Let \(C_n \in \mathbb{R}^{n \times n}\) be the Pascal matrix whose \((i,j)\)-entry is binomial coefficient \(C(i,j), \, 1 \leq i, j \leq n\).

For example, when \(n = 4\), \[ C_4 = \begin{bmatrix}1 & 0 & 0 & 0 \\ 2 & 1 & 0 & 0 \\ 3 & 3 & 1 & 0 \\ 4 & 6 & 4 & 1 \end{bmatrix} \] and its inverse is \[ C_4^{-1} = \begin{bmatrix}1 & 0 & 0 & 0 \\ -2 & 1 & 0 & 0 \\ 3 & -3 & 1 & 0 \\ -4 & 6 & -4 & 1 \end{bmatrix}. \] (You can see the portion of Pascal's triangle.) Compute \[ \begin{align*} &\begin{bmatrix}1 & 0 & 0 & 0 \\ -2 & 1 & 0 & 0 \\ 3 & -3 & 1 & 0 \\ -4 & 6 & -4 & 1 \end{bmatrix} \begin{bmatrix}1^1 & 1^2 & 1^3 & 1^4 \\ 2^1 & 2^2 & 2^3 & 2^4 \\ 3^1 & 3^2 & 3^3 & 3^4 \\ 4^1 & 4^2 & 4^3 & 4^4 \end{bmatrix} \\\\ &= \begin{bmatrix}1 & 1 & 1 & 1 \\ 0 & 2 & 6 & 14 \\ 0 & 0 & 6 & 36 \\ 0 & 0 & 0 & 24 \end{bmatrix} \end{align*} \] Thus, the 4th column gives us \[ k^4 = C(k,1) + 14C(k,2) + 36C(k,3) + 24C(k,4). \]
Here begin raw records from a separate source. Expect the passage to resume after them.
(** The [match] on the name of a property. *)
Definition raw_step (p : Property) (r : Raw) : outcome Raw :=
  let v := p_value p in
  if decide (p_name p = str "compatible") then
    Done (mkRaw v (raw_interrupt_map r) (raw_ranges r) (raw_reg r) (child_address_cells r) (child_interrupt_cells r))
  else if decide (p_name p = str "interrupt-map") then
    Done (mkRaw (raw_compatible r) v (raw_ranges r) (raw_reg r) (child_address_cells r) (child_interrupt_cells r))
  else if decide (p_name p = str "ranges") then
    Done (mkRaw (raw_compatible r) (raw_interrupt_map r) v (raw_reg r) (child_address_cells r) (child_interrupt_cells r))
  else if decide (p_name p = str "reg") then
    Done (mkRaw (raw_compatible r) (raw_interrupt_map r) (raw_ranges r) v (child_address_cells r) (child_interrupt_cells r))
  else if decide (p_name p = str "#address-cells") then
    let! c := cell_value v in
    Done (mkRaw (raw_compatible r) (raw_interrupt_map r) (raw_ranges r) (raw_reg r) c (child_interrupt_cells r))
  else if decide (p_name p = str "#interrupt-cells") then
    let! c := cell_value v in
    Done (mkRaw (raw_compatible r) (raw_interrupt_map r) (raw_ranges r) (raw_reg r) (child_address_cells r) c)
  else Done r.

Fixpoint raw_loop (ps : list Property) (r : Raw) : outcome Raw :=
  match ps with
  | [] => Done r
  | p :: ps => let! r := raw_step p r in raw_loop ps r
  end.

(** [slice::split]: never empty. *)
Fixpoint split_at (sep : Z) (l : list Z) : list (list Z) :=
  match l with
  | [] => [[]]
  | c :: l =>
    if decide (c = sep) then [] :: split_at sep l
    else match split_at sep l with x :: r => (c :: x) :: r | [] => [[c]] end
  end.

(** A [while !raw.is_empty()] loop that fills an array of [cap] entries, one from the
    front of [raw] at a time.  The array is full after [cap] rounds. *)
Fixpoint fill_loop {X} (one : list Z -> outcome (X * list Z)) (cap : nat) (raw : list Z) (acc : list X) : outcome (list X) :=
  if decide (raw = []) then Done acc else
  let! x := one raw in
  match cap with
  | O => Panicked "index out of bounds"
  | S cap => fill_loop one cap x.2 (acc ++ [x.1])
  end.

Definition one_reg (ac sc : Z) (l : list Z) : outcome (Z * Z * list Z) :=
  let! a := unpack_reg l ac in
  let! s := unpack_reg a.2 sc in
  Done (a.1, s.1, s.2).

Definition one_range (cac ac sc : Z) (l : list Z) : outcome (Z * Z * Z * list Z) :=
  let! c := unpack_reg l cac in
  let! a := unpack_reg c.2 ac in
  let! s := unpack_reg a.2 sc in
  Done (c.1, a.1, s.1, s.2).

(** The parent has no address cells and one interrupt cell. *)
Definition one_interrupt (cac cic : Z) (l : list Z) : outcome (Z * Z * Z * Z * Z * list Z) :=
  let! ca := unpack_reg l cac in
  let! ci := unpack_reg ca.2 cic in
  let! ph := unpack_reg ci.2 1 in
  let! pa := unpack_reg ph.2 0 in
  let! pi := unpack_reg pa.2 1 in
  Done (ca.1, ci.1, ph.1, pa.1, pi.1, pi.2).

(** The loop over the parts of [compatible]: the last part is not counted. *)
Definition compatible_of (raw : list Z) : outcome (list (list Z)) :=
  let l := split_at 0 raw in
  if decide (length l <= 8)%nat then Done (take (length l - 1) l) else Panicked "index out of bounds".

Definition mask_of (ps : list Property) (cac cic : Z) (map : list (Z * Z * Z * Z * Z)) : outcome (Z * Z) :=
  if decide (map = []) then Done (0, 0) else
  let! p := expect (snd <$> list_find (fun p => p_name p = str "interrupt-map-mask") ps) in
  let! a := unpack_reg (p_value p) cac in
  let! i := unpack_reg a.2 cic in
  if decide (i.2 = []) then Done (a.1, i.1) else Panicked "assertion failed: r.is_empty()".

(** The body for a child of the node [soc]. *)
Definition device_of (fuel : nat) (d : list Z) (n : Node) : outcome Device :=
  let! ps := Node_properties fuel d n in
  let! r := raw_loop ps (mkRaw [] [] [] [] 0 0) in
  let! regs := fill_loop (one_reg (address_cells n) (size_cells n)) 8 (raw_reg r) [] in
  let! compatible := compatible_of (raw_compatible r) in
  let! ranges := fill_loop (one_range (child_address_cells r) (address_cells n) (size_cells n)) 8 (raw_ranges r) [] in
  let! map := fill_loop (one_interrupt (child_address_cells r) (child_interrupt_cells r)) 32 (raw_interrupt_map r) [] in
  let! mask := mask_of ps (child_address_cells r) (child_interrupt_cells r) map in
  Done (mkDevice (default [] (head (split_at 64 (n_name n)))) compatible regs ranges map mask).

(** The devices [f] is called with; [dtb] is what the system call wrote. *)
Definition iter_devices (fuel : nat) (dtb : list Z) : outcome (list Device) :=
  match DeviceTree_parse dtb with
  | Err _ => Panicked "called `Result::unwrap()` on an `Err` value"
  | Ok d =>
    let! root := DeviceTree_root fuel d in
    match root with
    | Err _ => Done []
    | Ok root =>
      let! nodes := Node_children fuel d root in
      let! l := collect (fun n =>
        if decide (n_name n = str "soc") then
          let! kids := Node_children fuel d n in collect (device_of fuel d) kids
        else Done []) nodes in
      Done (concat l)
    end
  end.

(** ** Starting drivers *)

(** An entry of [BINARIES], a list the build generates. *)
Record Binary := mkBinary { bin_name : list Z; bin_compatible : list Z }.

(** The arguments pushed for a device, in order. *)
Definition device_args (dev : Device) : list Arg :=
  ((fun '(a, s) => Reg a s) <$> dev_reg dev) ++
  ((fun '(c, a, s) => Range c a s) <$> dev_ranges dev) ++
  ((fun '(ca, ci, p, pa, pi) => InterruptMap ca ci p pa pi) <$> dev_interrupt_map dev) ++
  (if decide (dev_interrupt_map dev = []) then []
   else [InterruptMapMask (dev_interrupt_map_mask dev).1 (dev_interrupt_map_mask dev).2]).

(** The closure [main] gives to [iter_devices]: the driver to start, if there is one, and
    its arguments. *)
Definition driver_for (binaries : list Binary) (dev : Device) : outcome (option (Binary * list (list Z))) :=
  match snd <$> list_find (fun b => bin_compatible b ∈ dev_compatible dev) binaries with
  | None => Done None
  | Some b =>
    match from_utf8 (dev_name dev) with
    | Err _ => Panicked "called `Result::unwrap()` on an `Err` value"
    | Ok _ =>
      let! r := push_args 128 (device_args dev) (replicate 4096 0) [] in
      Done (Some (b, r.2))
    end
  end.

(** ** Descriptions of devices and their encoding *)

Record Desc := mkDesc {
  x_name : list Z;
  x_compatible : list (list Z);
  x_cac : Z; x_cic : Z;
  x_regs : list (Z * Z);
  x_ranges : list (Z * Z * Z);
  x_map : list (Z * Z * Z * Z);
  x_mask : Z * Z
}.

Definition cells (c v : Z) : list Z := be_split (Z.to_nat (4 * c)) v.

Definition enc_reg (ac sc : Z) (r : Z * Z) : list Z := cells ac r.1 ++ cells sc r.2.

Definition enc_range (cac ac sc : Z) (r : Z * Z * Z) : list Z := cells cac r.1.1 ++ cells ac r.1.2 ++ cells sc r.2.

(** Child address and interrupt, the parent's handle and its interrupt. *)
Definition enc_interrupt (cac cic : Z) (r : Z * Z * Z * Z) : list Z :=
  cells cac r.1.1.1 ++ cells cic r.1.1.2 ++ cells 1 r.1.2 ++ cells 1 r.2.

Definition map_entry (r : Z * Z * Z * Z) : Z * Z * Z * Z * Z := let '(ca, ci, ph, pi) := r in (ca, ci, ph, 0, pi).

Definition device_props (ac sc : Z) (x : Desc) : list Property :=
  [mkProperty (str "compatible") (concat ((.++ [0]) <$> x_compatible x));
   mkProperty (str "#address-cells") (cells 1 (x_cac x));
   mkProperty (str "#interrupt-cells") (cells 1 (x_cic x));
   mkProperty (str "reg") (concat (enc_reg ac sc <$> x_regs x));
   mkProperty (str "ranges") (concat (enc_range (x_cac x) ac sc <$> x_ranges x));
   mkProperty (str "interrupt-map") (concat (enc_interrupt (x_cac x) (x_cic x) <$> x_map x));
   mkProperty (str "interrupt-map-mask") (cells (x_cac x) (x_mask x).1 ++ cells (x_cic x) (x_mask x).2)].

Definition device_node (ac sc : Z) (x : Desc) : tree := Tree (x_name x) (device_props ac sc x) [].

(** What the program makes of it. *)
Definition device (x : Desc) : Device :=
  mkDevice (default [] (head (split_at 64 (x_name x)))) (x_compatible x) (x_regs x) (x_ranges x) (map_entry <$> x_map x)
    (if decide (x_map x = []) then (0, 0) else x_mask x).

(** The numbers fit their cells, and there are not more entries than the program has room for. *)
Record desc_ok (ac sc : Z) (x : Desc) : Prop := {
  ok_cells : 0 <= x_cac x <= 4 /\ 0 <= x_cic x <= 4;
  ok_regs : Forall (fun r => fits (32 * ac) r.1 /\ fits (32 * sc) r.2) (x_regs x) /\ (length (x_regs x) <= 8)%nat;
  ok_ranges : Forall (fun r => fits (32 * x_cac x) r.1.1 /\ fits (32 * ac) r.1.2 /\ fits (32 * sc) r.2) (x_ranges x) /\
    (length (x_ranges x) <= 8)%nat;
  ok_map : Forall (fun r => fits (32 * x_cac x) r.1.1.1 /\ fits (32 * x_cic x) r.1.1.2 /\ fits 32 r.1.2 /\ fits 32 r.2) (x_map x) /\
    (length (x_map x) <= 32)%nat;
  ok_mask : fits (32 * x_cac x) (x_mask x).1 /\ fits (32 * x_cic x) (x_mask x).2;
  ok_compatible : Forall (Forall (fun c => c <> 0)) (x_compatible x) /\ (length (x_compatible x) <= 7)%nat
}.

(** ** Reading numbers *)

Lemma be_combine_snoc l b : be_combine (l ++ [b]) = b + 2 ^ 8 * be_combine l.
Proof. unfold be_combine. by rewrite reverse_snoc. Qed.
In combinations, the order in which elements are chosen does not matter. Permutations, on the other hand, count the number of ordered arrangements. By the rule of product, the first element can be chosen in \(n\) ways, the second in \(n-1\) ways, and so on, giving:

Definition: Permutation

The number of permutations of \(r\) elements chosen from an \(n\)-element set is \[ \begin{align*} P(n, r) &= n(n-1)(n-2)\cdots(n-r+1) \\\\ &= \frac{n!}{(n-r)!} \\\\ &= r!\, C(n,r). \end{align*} \]

With the fundamentals of counting, combinations, and permutations in place, we have the essential toolkit for enumerating discrete structures. These techniques will reappear throughout the curriculum - in probability theory where counting outcomes is the first step in computing probabilities and in the analysis of algorithms where combinatorial arguments bound running times and data structures.